=== Provided data ===
(** What a call of [get_io_service] leaves. *)
Lemma get_io_service_ok s : io_service_pool.pool_ok (io_service_pool_ s) ->
  exists p, get_io_service s = SOk (io_service_pool.next_io_service_ (io_service_pool_ s), set_pool p s)
    /\ io_service_pool.pool_ok p /\ io_service_pool.io_services_ p = io_service_pool.io_services_ (io_service_pool_ s)
    /\ io_service_pool.work_ p = io_service_pool.work_ (io_service_pool_ s)
    /\ io_service_pool.futures_ p = io_service_pool.futures_ (io_service_pool_ s).
Proof.
  intros Hp. unfold get_io_service. destruct (io_service_pool.get_io_service_spec _ Hp) as (p & -> & Es & Ew & Ef & En).
  exists p. split; [done|]. unfold io_service_pool.pool_ok in *. rewrite En, Es. split; [apply Nat.mod_upper_bound; lia|done].
Qed.

(** The part of a server that listening does not touch. *)
Definition same_base (s s' : server) : Prop :=
  io_service_pool.pool_ok (io_service_pool_ s') /\ conns s' = conns s /\ dead s' = dead s
  /\ io_service_pool.io_services_ (io_service_pool_ s') = io_service_pool.io_services_ (io_service_pool_ s)
  /\ io_service_pool.work_ (io_service_pool_ s') = io_service_pool.work_ (io_service_pool_ s)
  /\ io_service_pool.futures_ (io_service_pool_ s') = io_service_pool.futures_ (io_service_pool_ s).

Section listening_props.
Context (max_connections backlog : Z).

(** The acceptor made for an endpoint. *)
Definition accepts_endpoint (n : nat) (ep : endpoint) (a : acceptor) : Prop :=
  (ac_service a < n)%nat /\ ac_open a = true /\ ac_port a = ep_port ep
  /\ ac_backlog a = (if backlog =? -1 then max_connections else backlog) /\ ac_accepts a = [].

Lemma try_endpoint_throws ep s : io_service_pool.pool_ok (io_service_pool_ s) -> endpoint_throws ep ->
  try_endpoint max_connections backlog ep s = SFail socket_exception.
Proof.
  intros Hp [E1 E2]. unfold try_endpoint. destruct (get_io_service_ok s Hp) as (p & -> & _). cbn [mbind sres_bind]. rewrite E1.
  by destruct (Z.eqb_spec (ep_option ep) 0).
Qed.

Lemma try_endpoint_spec ep s : io_service_pool.pool_ok (io_service_pool_ s) -> ~ endpoint_throws ep ->
  exists s', try_endpoint max_connections backlog ep s = SOk (endpoint_error ep, s') /\ same_base s s'
  /\ exists l, acceptors_ s' = acceptors_ s ++ l
     /\ Forall2 (accepts_endpoint (nservices s)) (filter (fun ep => endpoint_error ep = 0) [ep]) l.
Proof.
  intros Hp Ht. unfold try_endpoint, endpoint_error.
  destruct (get_io_service_ok s Hp) as (p & -> & Hp' & Es & Ew & Ef). cbn [mbind sres_bind].
  assert (forall l, same_base s (set_acceptors l (set_pool p s))) as Hb by (intros l; by repeat split).
  assert (same_base s (set_pool p s)) as Hb0 by (by repeat split). unfold filter. cbn [list_filter].
  destruct (Z.eqb_spec (ep_open ep) 0) as [E1|E1]; cbn [negb].
  2:{ rewrite decide_False by done. eexists. split; [done|split; [done|]]. exists []. by rewrite app_nil_r. }
  destruct (Z.eqb_spec (ep_option ep) 0) as [E0|E0]; cbn [negb]; [|by destruct Ht].
  destruct (Z.eqb_spec (ep_bind ep) 0) as [E2|E2]; cbn [negb].
  2:{ rewrite decide_False by done. eexists. split; [done|split; [done|]]. exists []. by rewrite app_nil_r. }
  destruct (Z.eqb_spec (ep_listen ep) 0) as [E3|E3]; cbn [negb].
  2:{ rewrite decide_False by done. eexists. split; [done|split; [done|]]. exists []. by rewrite app_nil_r. }
  rewrite decide_True by done. rewrite E3. eexists. split; [done|split; [done|]]. eexists. split; [done|].
  apply Forall2_cons_2; [|by apply Forall2_nil_2]. by repeat split.
Qed.

Lemma same_base_trans s1 s2 s3 : same_base s1 s2 -> same_base s2 s3 -> same_base s1 s3.
Proof. intros (? & ? & ? & ? & ? & ?) (? & ? & ? & ? & ? & ?). repeat split; congruence. Qed.
(* ===== verification/ClientSession.v ===== *)
(** * The client side of a connection: lib/asio_client_session_impl.{cc,h},
    asio_client_request_impl.cc, asio_client_response_impl.cc,
    asio_client_stream.cc and the two transports asio_client_session_tcp_impl.cc
    and asio_client_session_tls_impl.cc

    One [session_impl] with its streams and its socket.  The operations are
    functions on its state in the monad of Monad.  The application is represented
    by the programs it runs when one of its callbacks is invoked, which call the
    session and its requests and look at the results; the library by the return
    values of its functions, the callbacks it invokes and the bytes it produces. *)

From S2P Require Import Prelude Monad Util Http2 UrlParser Common Nghttp2.

Module client.
Import monad http2 common nghttp2.
Local Open Scope monad_scope.

(** ** State *)

(** Callbacks of the application are numbers that identify them. *)
Record request_impl := mk_req {
  rq_header : header_map;
  rq_on_response : option nat;
  rq_on_push : option nat;
  rq_on_close : option nat;
  rq_generator : generator;
  rq_uri : uri_ref;
  rq_method : str;
  rq_header_buffer_size : Z;
}.

Record response_impl := mk_res {
  rs_on_data : option nat;
  rs_header : header_map;
  rs_content_length : Z;
  rs_header_buffer_size : Z;
  rs_status_code : Z;
}.

Record stream := mk_stream { st_request : request_impl; st_response : response_impl; st_id : Z }.

Definition new_request : request_impl := mk_req [] None None None gen_empty empty_uri [] 0.

Definition new_response : response_impl := mk_res None [] (-1) 0 0.

Definition new_stream : stream := {| st_request := new_request; st_response := new_response; st_id := 0 |}.

(** The callbacks of the application that the session invokes, and an exception
    that leaves one of its handlers.  Requests and responses are referred to by the
    id of their stream. *)
Inductive app_event :=
  | app_connect (cb : nat)
  | app_error (cb : nat) (ec : error_code)
  | app_response (cb : nat) (stream_id : Z)
  | app_push (cb : nat) (stream_id promised_id : Z)
  | app_data (cb : nat) (stream_id : Z) (data : str)
  | app_close (cb : nat) (stream_id : Z) (error_code : Z)
  | app_generate (cb : nat) (stream_id : Z) (len : nat)
  | app_exception (error : Z).

(** [priority_spec::get]: a null pointer, or the stream, weight and exclusive
    flag. *)
Definition priority_spec := option (Z * Z * bool).

(** The calls the application makes. *)
Inductive app_call :=
  | call_submit (method uri : str) (g : generator) (h : header_map) (prio : priority_spec)
  | call_write_trailer (stream_id : Z) (h : header_map)
  | call_cancel (stream_id error_code : Z)
  | call_resume (stream_id : Z)
  | call_on_response (stream_id : Z) (cb : nat)
  | call_on_push (stream_id : Z) (cb : nat)
  | call_on_close (stream_id : Z) (cb : nat)
  | call_on_data (stream_id : Z) (cb : nat)
  | call_on_connect (cb : nat)
  | call_on_error (cb : nat)
  | call_read_timeout (t : Z)
  | call_shutdown.

(** A program of the application: the next call depends on the results of the
    calls before it, which for [submit] are the error code and the request. *)
Inductive app_prog :=
  | app_done
  | app_do (c : app_call) (k : error_code * option Z -> app_prog).

(** What the session invokes: a callback, or the read callback of a data
    provider. *)
Inductive session_event :=
  | on_begin_headers (f : frame)
  | on_header (f : frame) (name val : str) (flags : Z)
  | on_frame_recv (f : frame)
  | on_data_chunk_recv (id : Z) (data : str)
  | on_stream_close (id error_code : Z)
  | on_read_data (id : Z) (len : nat) (flags : Z).

(** One call of [nghttp2_session_mem_send]: the callbacks it invokes, then the
    bytes its pointer refers to, or a negative result. *)
Record mem_send := mk_send { send_events : list session_event; send_result : str + Z }.

(** What the transport is waiting for before it is connected. *)
Inductive phase := ph_none | ph_resolve | ph_connect | ph_handshake.

#[export] Instance phase_eq_dec : EqDecision phase.
Proof. solve_decision. Defined.
Lemma cwp_run_callback b o e s :
  Core b o s -> K s -> session_ s = true ->
  Forall (fun id => Z.even id = true /\ ~ (id ∈ b)) (begin_ids e) ->
  wp (run_callback dw e) (fun _ => J (list_to_set (begin_ids e) ∪ b) o) s.
Proof.
  intros HC HK Hs He.
  assert (forall m : M unit, begin_ids e = [] -> wp m (fun _ => J b o) s ->
    wp m (fun _ => J (list_to_set (begin_ids e) ∪ b) o) s) as Hk.
  { intros m -> Hm. eapply wp_mono; [exact Hm|]. intros _ s' [HC' HK']. split; [|done].
    eapply Core_mono; [|exact HC']. set_solver. }
  destruct e as [f|f name val flags|f|id data|id code|id len flags]; cbn [run_callback].
  - unfold on_begin_headers_callback. cbn [begin_ids] in *. case_bool_decide as Hf; cbn [negb].
    + rewrite decide_True in He |- * by done. inversion_clear He as [|?? [Hev Hb] _].
      destruct (Core_push b o s (promised_stream_id f)) as [Hn HC']; [done..|].
      apply wp_emplace; [done|]. split; [|by apply (K_io s)]. cbn [list_to_set]. by rewrite union_empty_r_L.
    + rewrite decide_False by done. apply wp_ret. split; [|done]. eapply Core_mono; [|exact HC]. set_solver.
  - apply Hk; [done|]. unfold on_header_callback. destruct (hd_type f); try by apply wp_ret.
    + apply wp_bind, cwp_find_stream. destruct (streams s !! hd_stream_id f) eqn:E; [|by apply wp_ret].
      by apply wp_on_response_header.
    + apply wp_bind, cwp_find_stream. destruct (streams s !! promised_stream_id f) eqn:E; [|by apply wp_ret].
      by apply wp_on_push_header.
  - apply Hk; [done|]. unfold on_frame_recv_callback. cbv zeta. apply wp_bind, cwp_find_stream.
    destruct (streams s !! hd_stream_id f) as [st|]; [|by apply wp_ret]. destruct (hd_type f); try by apply wp_ret.
    + case_if; [by apply wp_call_on_data|by apply wp_ret].
    + case_if; [by apply wp_ret|]. case_if; [by apply wp_ret|]. apply wp_bind.
      eapply wp_mono; [by apply (wp_call_cb b o (fun st => rq_on_response (st_request st)) (fun cb => app_response cb (hd_stream_id f)))|].
      intros _ s' [HC' HK']. case_if; [by apply wp_call_on_data|by apply wp_ret].
    + apply wp_bind, cwp_find_stream. destruct (streams s !! promised_stream_id f); [|by apply wp_ret].
      by apply (wp_call_cb b o (fun st => rq_on_push (st_request st)) (fun cb => app_push cb (hd_stream_id f) (promised_stream_id f))).
  - apply Hk; [done|]. unfold on_data_chunk_recv_callback. apply wp_bind, cwp_find_stream.
    destruct (streams s !! id); [by apply wp_call_on_data|by apply wp_ret].
  - apply Hk; [done|]. by apply cwp_on_stream_close.
  - apply Hk; [done|]. apply wp_then_ret. by apply wp_call_on_read.
Qed.

End app.

(** ** Inside a callback *)

(** Inside a callback nothing of the input and output changes. *)
Definition inside_of (s0 s : session_impl) : Prop :=
  io s = io s0 /\ inside_callback s = true /\ session_ s = true.

Lemma inside_of_io s0 s s' : io s' = io s -> inside_of s0 s -> inside_of s0 s'.
Proof. intros E (H1 & H2 & H3). split; [congruence|]. injection E. intros. split; congruence. Qed.

Lemma nested_ok s0 b o s :
  Core b o s -> inside_of s0 s -> session_ s = true ->
  wp (signal_write nested) (fun _ s' => Core b o s' /\ inside_of s0 s' /\ session_ s' = true) s.
Proof. intros HC HK Hs. unfold signal_write. apply wp_bind, wp_get. rewrite (proj1 (proj2 HK)). by apply wp_ret. Qed.

Definition fresh_promises (b : gset Z) (l : list Z) : Prop :=
  NoDup l /\ Forall (fun id => Z.even id = true /\ ~ (id ∈ b)) l.

Lemma fresh_promises_app b l k :
  fresh_promises b (l ++ k) -> fresh_promises b l /\ fresh_promises (list_to_set l ∪ b) k.
Proof.
  intros [Hn Hf]. apply NoDup_app in Hn as (Hl & Hd & Hk). apply Forall_app in Hf as [Hfl Hfk].
  split; [by split|]. split; [done|]. rewrite Forall_forall in *. intros id Hid. destruct (Hfk _ Hid) as [He Hb].
  split; [done|]. rewrite elem_of_union, elem_of_list_to_set. intros [Hi|Hi]; [by eapply Hd|by apply Hb].
Qed.

Lemma cwp_callbacks b o evs s :
  Core b o s -> inside_callback s = true -> session_ s = true -> fresh_promises b (concat (map begin_ids evs)) ->
  wp (forM evs (run_callback nested))
    (fun _ s' => Core (list_to_set (concat (map begin_ids evs)) ∪ b) o s' /\ io s' = io s) s.
Proof.
  revert b s. induction evs as [|e evs IH]; intros b s HC Hi Hs Hf; cbn [forM map concat] in *.
  - apply wp_ret. split; [|done]. eapply Core_mono; [|exact HC]. set_solver.
  - apply fresh_promises_app in Hf as [[_ Hf1] Hf2]. apply wp_bind.
    eapply wp_mono; [apply (cwp_run_callback nested (inside_of s) (inside_of_io s) (nested_ok s) b o); [done|exact (conj eq_refl (conj Hi Hs))|done|done]|].
    intros _ s1 [HC1 (E1 & Hi1 & Hs1)]. eapply wp_mono; [by apply (IH (list_to_set (begin_ids e) ∪ b))|].
    intros _ s2 [HC2 E2]. split; [|congruence]. rewrite list_to_set_app_L.
    eapply Core_mono; [|exact HC2]. set_solver.
Qed.

(** ** Outside the callbacks *)

(** What the library does in one call of [nghttp2_session_mem_send]: it receives
    no frame, and its output fits the buffer. *)
Definition send_ok (x : mem_send) : Prop :=
  Forall (fun e => begin_ids e = []) (send_events x)
  /\ match send_result x with inl data => (length data <= WB_SIZE)%nat | inr _ => True end.

(** The bytes kept for the next write. *)
Definition pending_bytes (s : session_impl) : str :=
  match data_pending s with Some n => take n (sendbuf s) | None => [] end.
===
Examine the records and pull out every line where the string "phase" occurs.

Inductive phase := ph_none | ph_resolve | ph_connect | ph_handshake.
#[export] Instance phase_eq_dec : EqDecision phase.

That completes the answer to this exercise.